### The records
(** X27. The Approve button of a card runs the [handleApprove] of the
    render that drew it, which still sees the old selection.  With nothing
    selected it therefore sends no call at all: it only selects the poem,
    which opens the details dialog, whose own Approve button then sends
    the approval of that poem.  With another poem still selected it sends
    the approval of that other poem. *)
Theorem card_approve_uses_old_selection :
  forall (poem : Poem) (token : option jsstring) (s : State),
    (truthy_opt (selectedPoemId s) = false ->
       approveButton poem token s = Stop (select (Some (id poem)) s) /\
       (truthy_opt token = true -> id poem <> [] ->
          exists k, handleApprove token (select (Some (id poem)) s)
                    = Await (PutApprove (id poem)) k) /\
       (id poem <> [] -> showRatingModal s = false ->
          detailsShown (select (Some (id poem)) s)
          = findById (id poem) (poems s))) /\
    (forall j, selectedPoemId s = Some j -> j <> [] ->
       truthy_opt token = true ->
       exists k, approveButton poem token s = Await (PutApprove j) k).
Proof.
  intros poem token s. split.
  - intros Hno. split; [|split].
    + unfold approveButton, approveFrom.
      destruct (selectedPoemId s) as [[|c j]|]; try reflexivity.
      discriminate.
    + intros T Hid. unfold handleApprove, approveFrom. simpl.
      destruct (id poem) as [|c i]; [congruence|]. simpl. rewrite T. simpl.
      eexists. reflexivity.
    + intros Hid Hclosed. unfold detailsShown. simpl.
      destruct (id poem) as [|c i]; [congruence|]. simpl.
      now rewrite Hclosed.
  - intros j Hj Hne T. unfold approveButton, approveFrom. rewrite Hj.
    destruct j as [|c j]; [congruence|]. simpl. rewrite T. simpl.
    eexists. reflexivity.
Qed.

Lemma card_approve_uses_old_selection_witness :
  let u := formatPoem (Sample.apiPoem "u" false None false) in
  calls answering (approveButton u Sample.token Sample.reviewing) [Done; Done]
  = [] /\
  calls answering
    (handleApprove Sample.token
       (playTask (approveButton u Sample.token Sample.reviewing) [Done; Done]))
    [Done; PoemList []]
  = [PutApprove (lit "u"); Known (GetPoems (params Sample.reviewing))].
Proof.
  intros u.
  destruct (card_approve_uses_old_selection u Sample.token Sample.reviewing)
    as [H _].
  destruct (H eq_refl) as [E _]. rewrite E. split; reflexivity.
Defined.

(** X28. Approve and Reject of the details dialog send one call for the
    selected poem (a PUT of the approval, a DELETE of the poem), then ask
    for the list again with the filters of the page.  When the list comes
    back the page shows it and clears the selection; when the first call
    is rejected no second call is sent and the list stays as it was. *)
Theorem approve_and_reject_refetch :
  forall (token : option jsstring) (s : State) (c : N) (i : jsstring)
         (answer : list ApiPoem),
    selectedPoemId s = Some (c :: i) -> truthy_opt token = true ->
    calls answering (handleApprove token s) [Done; PoemList answer]
    = [PutApprove (c :: i); Known (GetPoems (params s))] /\
    calls answering (handleReject token s) [Done; PoemList answer]
    = [DeletePoem (c :: i); Known (GetPoems (params s))] /\
    (forall t, t = handleApprove token s \/ t = handleReject token s ->
       poems (playTask t [Done; PoemList answer]) = adminView answer /\
       selectedPoemId (playTask t [Done; PoemList answer]) = None /\
       List.length (calls answering t [Rejected]) = 1 /\
       poems (playTask t [Rejected]) = poems s /\
       error (playTask t [Rejected]) <> None).
Proof.
  intros token s c i answer Hsel T.
  unfold handleApprove, handleReject, approveFrom, rejectFrom.
  rewrite Hsel. simpl. rewrite T. simpl.
  split; [reflexivity|]. split; [reflexivity|].
  intros t [->| ->]; repeat split; discriminate.
Qed.

Lemma approve_and_reject_refetch_witness :
  calls answering
    (handleReject Sample.token (select (Some (lit "u")) Sample.reviewing))
    [Done; PoemList [Sample.apiPoem "a" true (Some 4%Q) false]]
  = [DeletePoem (lit "u");
     Known (GetPoems (params Sample.reviewing))].
Proof.
  exact (proj1 (proj2 (@approve_and_reject_refetch Sample.token
                         (select (Some (lit "u")) Sample.reviewing)
                         117%N [] [Sample.apiPoem "a" true (Some 4%Q) false]
                         eq_refl eq_refl))).
Defined.

End ReviewMore.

### Problem statement
Return each line exactly, beginning at the start of the material above and ending at the line that includes "approveButton poem token s = Stop", with both of those kept.

### Expected answer
(** X27. The Approve button of a card runs the [handleApprove] of the
    render that drew it, which still sees the old selection.  With nothing
    selected it therefore sends no call at all: it only selects the poem,
    which opens the details dialog, whose own Approve button then sends
    the approval of that poem.  With another poem still selected it sends
    the approval of that other poem. *)
Theorem card_approve_uses_old_selection :
  forall (poem : Poem) (token : option jsstring) (s : State),
    (truthy_opt (selectedPoemId s) = false ->
       approveButton poem token s = Stop (select (Some (id poem)) s) /\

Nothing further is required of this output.